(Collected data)
(** Source: src/deployment/database.ts:778-849 (addProduct) *)
Definition addProduct (p : DeploymentProductRecord) : DM DeploymentProductRecord :=
  lift (_ ← assertIdentifier (p_deploymentId p);
        _ ← require (p_repository p === canonical_repository (p_product p)) deployment_invalid;
        _ ← assertGitObject (p_commit p);
        _ ← assertGitObject (p_tree p);
        _ ← assertDigest (manifestDigest p);
        _ ← assertDigest (artifactDigest p);
        assertDigest (compatibilityDigest p));;
  transaction (
    d ← getDeploymentRequired (p_deploymentId p);
    guardM (has [requested; artifact_verified; compatibility_verifying] (state d)) deployment_state_conflict;;
    s ← get_state;
    source ← match List.find (fun r => (s_deploymentId r === p_deploymentId p) && (s_product r === p_product p))
                   (deployment_sources s) with
      | Some r => mret r
      | None => throw deployment_invalid
      end;
    guardM ((s_repository source === p_repository p) && (s_commit source === p_commit p) &&
            (s_tree source === p_tree p)) deployment_conflict;;
    match List.find (fun r => (p_deploymentId r === p_deploymentId p) && (p_product r === p_product p))
            (deployment_products s) with
    | Some mapped =>
        if canonical_obj (product_doc mapped) === canonical_obj (product_doc p)
        then mret mapped else throw deployment_conflict
    | None => insert_product p;; mret p
    end).

(** Source: src/deployment/database.ts:859-917 (appendEvidence) *)
Definition appendEvidence (e : DeploymentEvidenceRecord) : DM DeploymentEvidenceRecord :=
  lift (_ ← assertIdentifier (e_deploymentId e);
        _ ← assertIdentifier (e_kind e);
        _ ← assertIdentifier (e_signingKeyId e);
        _ ← assertDigest (e_digest e);
        _ ← assertTimestamp (e_createdAt e);
        _ ← require (isSafeInteger (contentLength e) && (0 <=? contentLength e)) deployment_invalid;
        _ ← require (artifactReference e === "artifact:sha256:" +:+ e_digest e) deployment_invalid;
        _ ← require (redacted e) deployment_invalid;
        _ ← require (e_signatureAlgorithm e === "ed25519"%string) deployment_invalid;
        require (SIGNATURE_PATTERN (e_signature e)) deployment_invalid);;
  transaction (
    getDeploymentRequired (e_deploymentId e);;
    s ← get_state;
    match List.find (fun r => (e_deploymentId r === e_deploymentId e) && (e_digest r === e_digest e) &&
                              (e_kind r === e_kind e)) (deployment_evidence s) with
    | Some mapped =>
        if canonical_obj (evidence_doc mapped) === canonical_obj (evidence_doc e)
        then mret mapped else throw deployment_conflict
    | None => insert_evidence e;; mret e
    end).

Definition reference_json (r : EvidenceReference) : json :=
  JObj [("kind", JStr (kind r)); ("digest", JStr (digest r))]%string.

Definition guard_json (g : option GuardStatus) : json :=
  match g with Some armed => JStr "armed" | Some disarmed => JStr "disarmed" | None => JNull end.

(** The members of a transition input that its intent digest covers.
    Source: src/deployment/database.ts:933-950 (transition) *)
Definition intent_doc (input : DeploymentTransitionInput) : props json :=
  [("deploymentId", JStr (ti_deploymentId input)); ("generation", JNum (ti_generation input));
   ("expectedState", JStr (state_name (expectedState input)));
   ("expectedSequence", JNum (expectedSequence input));
   ("nextState", JStr (state_name (nextState input)));
   ("evidence", JArr (List.map reference_json
      (locale_sort (fun r => kind r +:+ ":" +:+ digest r) (evidence input))));
   ("actor", JStr (actor input)); ("occurredAt", JStr (occurredAt input));
   ("reason", null_str (reason input)); ("guardStatus", guard_json (guardStatus input));
   ("successMarkerDigest", null_str (ti_successMarkerDigest input));
   ("signatureAlgorithm", null_str (signatureAlgorithm input))]%string.

Definition intent_digest (input : DeploymentTransitionInput) : string := sha256Hex (canonical_obj (intent_doc input)).

Fixpoint check_references (unique : list string) (l : list EvidenceReference) : VR unit :=
  match l with
  | [] => Ok tt
  | r :: l =>
      _ ← assertIdentifier (kind r);
      _ ← assertDigest (digest r);
      let key := kind r +:+ ":" +:+ digest r in
      _ ← require (negb (bool_decide (key ∈ unique))) deployment_invalid;
      check_references (key :: unique) l
  end.

(** [if (value) check(value)] for an optional string. *)
Definition if_given (o : option string) (check : string -> VR unit) : VR unit :=
  match o with Some v => if truthy_str v then check v else Ok tt | None => Ok tt end.

(** Source: src/deployment/database.ts:1132-1163 (validateTransitionInput) *)
Definition validateTransitionInput (input : DeploymentTransitionInput) : VR unit :=
  _ ← assertIdentifier (ti_deploymentId input);
  _ ← assertIdentifier (actor input);
  _ ← assertIdempotencyKey (ti_idempotencyKey input);
  _ ← assertTimestamp (occurredAt input);
  _ ← require (isSafeInteger (ti_generation input) && (0 <? ti_generation input)) deployment_invalid;
  _ ← require (isSafeInteger (expectedSequence input) && (0 <=? expectedSequence input)) deployment_invalid;
  _ ← require (negb (length (evidence input) =? 0)%nat) deployment_evidence_missing;
  _ ← check_references [] (evidence input);
  _ ← if_given (signingKeyId input) assertIdentifier;
  _ ← if_given (signatureAlgorithm input) (fun a => require (a === "ed25519"%string) deployment_invalid);
  if_given (signature input) (fun v => require (SIGNATURE_PATTERN v) deployment_invalid).

(** Source: src/deployment/database.ts:851-857 (listProducts) *)
Definition listProducts (id : string) (s : Ledger) : list DeploymentProductRecord :=
  List.filter (fun r => p_deploymentId r === id) (deployment_products s).

(** The two conditions on the products before [preflight].
    Source: src/deployment/database.ts:994-1008 (transition) *)
Definition products_ready (id : string) (s : Ledger) : bool :=
  let products := listProducts id s in
  (length products =? 2)%nat &&
  (length (remove_dups (List.map compatibilityDigest products)) =? 1)%nat.

(** Source: src/deployment/database.ts:1009-1021 (transition) *)
Definition evidence_recorded (id : string) (refs : list EvidenceReference) (s : Ledger) : bool :=
  forallb (fun r => exists_row (deployment_evidence s) (fun e =>
    (e_deploymentId e === id) && (e_digest e === digest r) && (e_kind e === kind r))) refs.

(** Source: src/deployment/database.ts:1044-1052 (transition) *)
Definition transition_digest (prior intent : string) (seq : Z) (next : DeploymentState) : string :=
  sha256Hex (canonical_obj
    [("priorRecordDigest", JStr prior); ("intentDigest", JStr intent); ("sequence", JNum seq);
     ("mutationClass", JStr (mutation_name (MUTATION_CLASS next)));
     ("terminalTruth", JStr (truth_name (terminalTruth next)))]%string).

(** Source: src/deployment/database.ts:1060-1070 (transition) *)
Definition record_digest (prior trans : string) (next : DeploymentState) (seq : Z) (g : bool)
    (marker : option string) (term : bool) : string :=
  sha256Hex (canonical_obj
    [("priorRecordDigest", JStr prior); ("transitionDigest", JStr trans); ("state", JStr (state_name next));
     ("stateSequence", JNum seq); ("guardArmed", JBool g); ("successMarkerDigest", null_str marker);
     ("terminal", JBool term)]%string).

(** [a ?? b] *)
Definition or_else {A} (a b : option A) : option A := match a with Some _ => a | None => b end.

(** The row an update of [transition] writes.
    Source: src/deployment/database.ts:1043-1120 (transition) *)
Definition advanced (input : DeploymentTransitionInput) (d0 d : DeploymentRecord) : DeploymentRecord :=
  let seq := stateSequence d0 + 1 in
  let term := has TERMINAL_STATES (nextState input) in
  let g := guard_after (guardArmed d0) (guardStatus input) in
  let marker := or_else (ti_successMarkerDigest input) (successMarkerDigest d0) in
  let trans := transition_digest (recordDigest d0) (intent_digest input) seq (nextState input) in {|
  request := request d; sourceSetDigest := sourceSetDigest d; state := nextState input;
  stateSequence := seq; guardArmed := g; successMarkerDigest := marker; terminal := term;
  recordDigest := record_digest (recordDigest d0) trans (nextState input) seq g marker term;
  createdAt := createdAt d; updatedAt := occurredAt input
|}.

(** Source: src/deployment/database.ts:1072-1100 (transition) *)
Definition transition_row (input : DeploymentTransitionInput) (d : DeploymentRecord) : DeploymentTransitionRecord :=
  let seq := stateSequence d + 1 in {|
  t_input := input; sequence := seq; intentDigest := intent_digest input;
  transitionDigest := transition_digest (recordDigest d) (intent_digest input) seq (nextState input);
  t_terminal := has TERMINAL_STATES (nextState input)
|}.

(** The checks of [transition] on a deployment, between the lookup and the writes.
    Source: src/deployment/database.ts:967-1042 (transition) *)
Definition check_transition (input : DeploymentTransitionInput) (d : DeploymentRecord) (s : Ledger) : VR unit :=
  _ ← require (negb (terminal d)) deployment_terminal;
  _ ← require (generation (request d) === ti_generation input) deployment_generation_conflict;
  _ ← require ((state d === expectedState input) && (stateSequence d === expectedSequence input))
    deployment_state_conflict;
  _ ← assertTransitionAllowed (guardArmed d) input;
  _ ← require (negb (nextState input === preflight) || products_ready (ti_deploymentId input) s)
    deployment_transition_forbidden;
  _ ← require (evidence_recorded (ti_deploymentId input) (evidence input) s) deployment_evidence_missing;
  _ ← require (negb (has TERMINAL_STATES (nextState input) &&
        ((signatureAlgorithm input !== Some "ed25519"%string) || negb (given (signingKeyId input)) ||
         negb (given (signature input))))) deployment_transition_forbidden;
  _ ← if_given (ti_successMarkerDigest input) assertDigest;
  require (negb ((nextState input === succeeded) &&
                 (successMarkerDigest d !== ti_successMarkerDigest input))) deployment_transition_forbidden.

(** The condition of the update.
    Source: src/deployment/database.ts:1106-1106 (transition) *)
Definition cas_where (input : DeploymentTransitionInput) (r : DeploymentRecord) : bool :=
  (id_of r === ti_deploymentId input) && (generation (request r) === ti_generation input) &&
  (state r === expectedState input) && (stateSequence r === expectedSequence input).

(** The recorded transition with the idempotency key of the input.
    Source: src/deployment/database.ts:953-957 (transition) *)
Definition prior_attempt (input : DeploymentTransitionInput) (s : Ledger) : option DeploymentTransitionRecord :=
  List.find (fun r => (ti_deploymentId (t_input r) === ti_deploymentId input) &&
                      (ti_idempotencyKey (t_input r) === ti_idempotencyKey input))
    (deployment_transitions s).

(** Source: src/deployment/database.ts:931-1130 (transition) *)
Definition transition (input : DeploymentTransitionInput) : DM DeploymentTransitionRecord :=
  lift (validateTransitionInput input);;
  transaction (
    s ← get_state;
    match prior_attempt input s with
    | Some mapped =>
        if intentDigest mapped === intent_digest input then mret mapped else throw idempotency_conflict
    | None =>
        d ← getDeploymentRequired (ti_deploymentId input);
        lift (check_transition input d s);;
        insert_transition (transition_row input d);;
        changes ← update_deployments (cas_where input) (advanced input d);
        guardM (changes =? 1)%nat deployment_state_conflict;;
        s ← get_state;
        match List.find (fun r => (ti_deploymentId (t_input r) === ti_deploymentId input) &&
                                  (sequence r === stateSequence d + 1)) (deployment_transitions s) with
        | Some row => mret row
        | None => throw type_error
        end
    end).

(** The result of a completed intent is its JSON text, which the code parses when it returns it.
    Source: src/deployment/database.ts:255-259 (IntentReservation) *)
Inductive IntentReservation :=
| ir_reserved | ir_pending | ir_completed (resultDigest resultJson : string) | ir_conflict (existing : string).

(** Source: src/deployment/database.ts:1184-1184 (reserveIntent) *)
Definition check_deployment (id_ : option string) : DM unit :=
  match id_ with
  | Some i => if truthy_str i then getDeploymentRequired i;; mret tt else mret tt
  | None => mret tt
  end.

● PROBLEM TO SOLVE
All that should be written out is the stretch of lines above between the one holding "t_terminal := has" and the one holding "(terminal d)) deployment_terminal;", inclusive, exactly as given.

● FINISHED TASK
  t_terminal := has TERMINAL_STATES (nextState input)
|}.

(** The checks of [transition] on a deployment, between the lookup and the writes.
    Source: src/deployment/database.ts:967-1042 (transition) *)
Definition check_transition (input : DeploymentTransitionInput) (d : DeploymentRecord) (s : Ledger) : VR unit :=
  _ ← require (negb (terminal d)) deployment_terminal;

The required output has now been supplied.